The Caregiver Burden Scale (CBS) is a 22 –item caregiver assessment of burden perception that includes items for health, personal, social or financial well-being [25]. Caregivers rate statements of burden on a continuous scale of “0” indicating never and “4” indicating nearly always. Amount of burden is indicated by adding scores where 0–20 =minimal to no burden; 21-40= moderate burden and >40 =moderate to severe burden. For caregivers of people with dementia, internal consistency is good (α=.82), and test-retest reliability is acceptable for varying time frames [25,26].
The Canadian Occupational Performance Measure (COPM) is a semi-structured interview tool for prioritizing areas of functional performance deficit [27]. The client identifies tasks that are most important and then reports their performance on each task on a scale of 1-10 (1=worst, 10=best). Clinically significant change in a pre-post intervention program is = 2. The COPM has been used across the lifespan with people with a variety of disabilities to include stroke, dementia and traumatic brain injury. In adults with >1 impairment in function, test-retest reliability is adequate (ICC = 0.67) [28].
Goal areas established through the COPM were formatted for individualized measure using Goal Attainment Scaling (GAS). The GAS is an individualized measure of marking goal achievement to track within-subject longitudinal change and allow comparison within a group of people that will have different goals/ interventions. Using an ordinal measure (-2, -1, 0, 1, 2), the researcher breaks the goal down into five possible outcomes post-intervention where “0” equals the intended goal (determined after researcher observation); negative scores represent “much less” and “somewhat less” than the expected outcome and positive scores represent “somewhat more” and “much more” than expected outcome. A T score is calculated that represents the person’s performance on their goals. A T score of 50 indicates expected performance, below 50, less than expected and above 50, more than expected. The GAS in combination with the COPM has been used to successfully measure clinical change in people with traumatic brain injury and dementia [29,30].
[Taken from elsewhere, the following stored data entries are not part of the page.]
Lemma pton_loop_strip src s :
  pton_loop (strip src) s = (fun r : pton * option (list Z) => (r.1, strip <$> r.2)) <$> pton_loop src s.
Proof.
  unfold strip. revert s. induction src as [|ch src IH]; intros s; [done|]. rewrite filter_cons. cbn [pton_loop].
  destruct (isspace ch) eqn:E; [rewrite decide_False by done; apply IH|rewrite decide_True by done].
  cbn [pton_loop]. rewrite E. case_match; [done|]. case_match; [|done]. case_match; [apply IH|done].
Qed.

Lemma pton_end_strip s rest : pton_end (s, strip <$> rest) = pton_end (s, rest).
Proof.
  destruct rest as [rest|]; [|done]. cbn [pton_end fmap option_fmap option_map].
  rewrite skip_spaces_strip', !only_spaces_strip, strip_strip. pose proof (skip_spaces_strip rest) as H.
  destruct (skip_spaces rest) as [|ch r]; [now rewrite H|]. destruct H as [_ ->].
  now rewrite !only_spaces_strip, strip_strip.
Qed.

Lemma b64_pton_strip src target : b64_pton (strip src) target = b64_pton src target.
Proof.
  unfold b64_pton. rewrite pton_loop_strip. destruct (pton_loop src _) as [[s rest]|]; [|done].
  cbn [fmap option_fmap option_map mbind option_bind fst snd]. apply pton_end_strip.
Qed.

(** ** Digits *)

Definition digits_ok : bool :=
  forallb (fun i => negb (isspace (digit i)) && negb (digit i =? Pad64) &&
                    match strchr64 (digit i) with Some v => v =? i | None => false end) (seqZ 0 64).
Lemma digit_facts v :
  0 <= v < 64 -> isspace (digit v) = false /\ digit v =? Pad64 = false /\ strchr64 (digit v) = Some v.
Proof.
  intros H. assert (D : digits_ok = true) by (vm_compute; reflexivity). unfold digits_ok in D.
  rewrite forallb_forall in D. specialize (D v). rewrite <- list_elem_of_In, elem_of_seqZ in D. specialize (D ltac:(lia)).
  apply andb_prop in D as [D D3]. apply andb_prop in D as [D1 D2]. apply negb_true_iff in D1, D2.
  destruct (strchr64 (digit v)); [|done]. apply Z.eqb_eq in D3 as ->. auto.
Qed.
At the end of each hour of the 3 hour intervention, interventionists completed three behavioral tracking forms and one intervention fidelity monitoring form. The first form tracked the number of repetitions completed for each task. A second form tracked the amount of time spent on each task within a session. A third form tracked the frequency of specific neuropsychiatric behaviors such as wandering, delusions, hallucinations, inappropriate activity (e.g., taking off clothing unrequested or inappropriate sexual behavior), purposeless activity, verbal outbursts, physical threats or violence, agitation, sleepiness, tearfulness, anxiety or phobias. The fidelity monitoring form required the interventionist to check the use of all of the hypothesized active elements of STOMP (family-centered goals, therapeutic use of self, repetition, blocked practice, verbal praise between steps, and errorless learning). These forms were developed by the first author and have been used previously in STOMP studies [21,30].
Procedures
Prior to recruitment and the start of the home-based intervention, the second author and three occupational therapists, two in Oklahoma and one in New Mexico received 40 hours of certification and training for the STOMP intervention. Up to one month before the intervention, the PIs went to the home to complete baseline descriptive measures. One –two weeks prior to the intervention, the treating OT went to the home to obtain baseline COPM measures and to observe ADL goals in order to create GAS outcomes. When appropriate, up to $250 of adaptive equipment was ordered to support performance of any of the three goals chosen by the participant/family. The caregiver was asked to sign a contract of willingness to complete ADLs using STOMP methods as appropriate for the task. The week following the intervention, the PIs went to each participant’s home and observed performance of the 3 family-identified goals in the context of the home environment to obtain GAS scores. Caregiver perceptions of participant performance in the 3 goals were noted by COPM scores. Every 30 days, we called caregivers to provide an opportunity to ask questions and maintain the relationship to minimize loss to followup. Three months after the end of the intervention, the PIs returned to the participant’s home to collect 90-day follow-up data.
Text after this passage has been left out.